===== Supplied information =====

Definition line0 : Member := mkMember 1 ["edge"; "fw"; "DENY"; "tcp"] None.
Definition line1 : Member := mkMember 1 ["edge"; "fw"; "deny"; "tcp"] None.

Lemma verdicts_never_mix_witness : same_word (anchor_value "DENY") (anchor_value "deny").
Proof.
  apply (verdicts_never_mix drain_default (at0 <$> verdict_lines) (mined drain_default verdict_lines).1
           (mined drain_default verdict_lines).2 line0 line1 2).
  - apply default_vocab_ok.
  - vm_compute. reflexivity.
  - vm_compute. left.
  - vm_compute. right. left.
  - reflexivity.
  - reflexivity.
  - reflexivity.
  - reflexivity.
  - reflexivity.
Defined.

Definition new_result : ClusterResult :=
  mkClusterResult 1 "edge fw DENY tcp" true f64_zero (Some (new_template_alert 1 "edge fw DENY tcp" 0)) 0.

Lemma new_cluster_is_candidate_witness : exists leaf,
  search_leaf drain_default (dm_root (mined drain_default ["edge fw DENY tcp"]).2) (mb_tokens line0) = Some leaf /\
  cr_cluster_id new_result ∈ n_cluster_ids leaf.
Proof.
  apply (new_cluster_is_candidate (miner_new drain_default) 0 0 (mb_tokens line0) None new_result
           (mined drain_default ["edge fw DENY tcp"]).2); vm_compute; reflexivity.
Defined.

(** One child per node. *)
Definition narrow : DrainConfig := mkDrainConfig 4 (f64_lit 1 2) 1 10000 1 (f64_of_Z 1) 100 [] false.

Definition narrow_miner : DrainMiner := (mined narrow ["alpha one x"]).2.
Definition narrow_node : Node := default (node_new "") (n_children (dm_root narrow_miner) !! "3").
Definition narrow_child : Node := default (node_new "") (n_children narrow_node !! "alpha").

Lemma full_node_never_matches_witness : exists l' m',
  mine narrow_miner ((fun p => (p.1, p.2, "alpha two y")) <$> [(0%Z, 0%Z); (1%Z, 0%Z); (2%Z, 0%Z)]) = Some (l', m') /\
  mb_id <$> l' = [2; 3; 4].
Proof.
  apply (full_node_never_matches narrow (at0 <$> ["alpha one x"]) (mined narrow ["alpha one x"]).1 narrow_miner
           "alpha two y" "alpha" narrow_node narrow_child [(0%Z, 0%Z); (1%Z, 0%Z); (2%Z, 0%Z)]).
  - vm_compute. reflexivity.
  - split.
    + exists ["two"]. vm_compute. reflexivity.
    + split; [reflexivity|discriminate].
    + vm_compute. reflexivity.
    + vm_compute. reflexivity.
    + vm_compute. lia.
    + vm_compute. reflexivity.
Defined.

Lemma class_keys_mix_witness :
  let l1 := "alpha beta type=" +:+ dquote_str +:+ "event" +:+ dquote_str +:+ " gamma" in
  let l2 := "alpha beta type=event gamma" in
  let l3 := "alpha beta type=" +:+ dquote_str +:+ "dns" +:+ dquote_str +:+ " gamma" in
  (exists l m, mine (miner_new drain_default) [(0%Z, 0%Z, l1); (0%Z, 0%Z, l2); (0%Z, 0%Z, l3)] = Some (l, m) /\
     mb_id <$> l = [1; 1; 1]) /\
  (exists l m, mine (miner_new drain_default) [(0%Z, 0%Z, l1); (0%Z, 0%Z, l3)] = Some (l, m) /\ mb_id <$> l = [1; 2]).
Proof. intros l1 l2 l3. pose proof class_keys_mix as W. cbv zeta in W. apply W. repeat constructor. Defined.

Definition surge_miner : DrainMiner := (mined narrow ["a"; "b b"; "c c c"]).2.
Definition surge_step : option (ClusterResult * DrainMiner) := add_tokens surge_miner 0 0 ["a"] None.
Definition surge_result : ClusterResult := (default (new_result, surge_miner) surge_step).1.
Definition surge_after : DrainMiner := (default (new_result, surge_miner) surge_step).2.
Definition surge_alert0 : AnomalyAlert := default (new_template_alert 0 "" 0) (cr_anomaly surge_result).

Lemma surge_alert_once_witness : exists c, get_cluster surge_after 1 = Some c /\ al_count surge_alert0 = lc_count c /\
  lc_count c = 2 /\ f64_le (f64_of_Z 1) (recent_rate_per_sec c) = true /\ 3 < dm_total_logs surge_after.
Proof.
  apply (surge_alert_once surge_miner 0 0 ["a"] None surge_result surge_after surge_alert0); vm_compute; reflexivity.
Defined.

End DrainDemo.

=====

Looking at the records above, which lines contain "left"? Copy those lines.

  - vm_compute. left.
  - vm_compute. right. left.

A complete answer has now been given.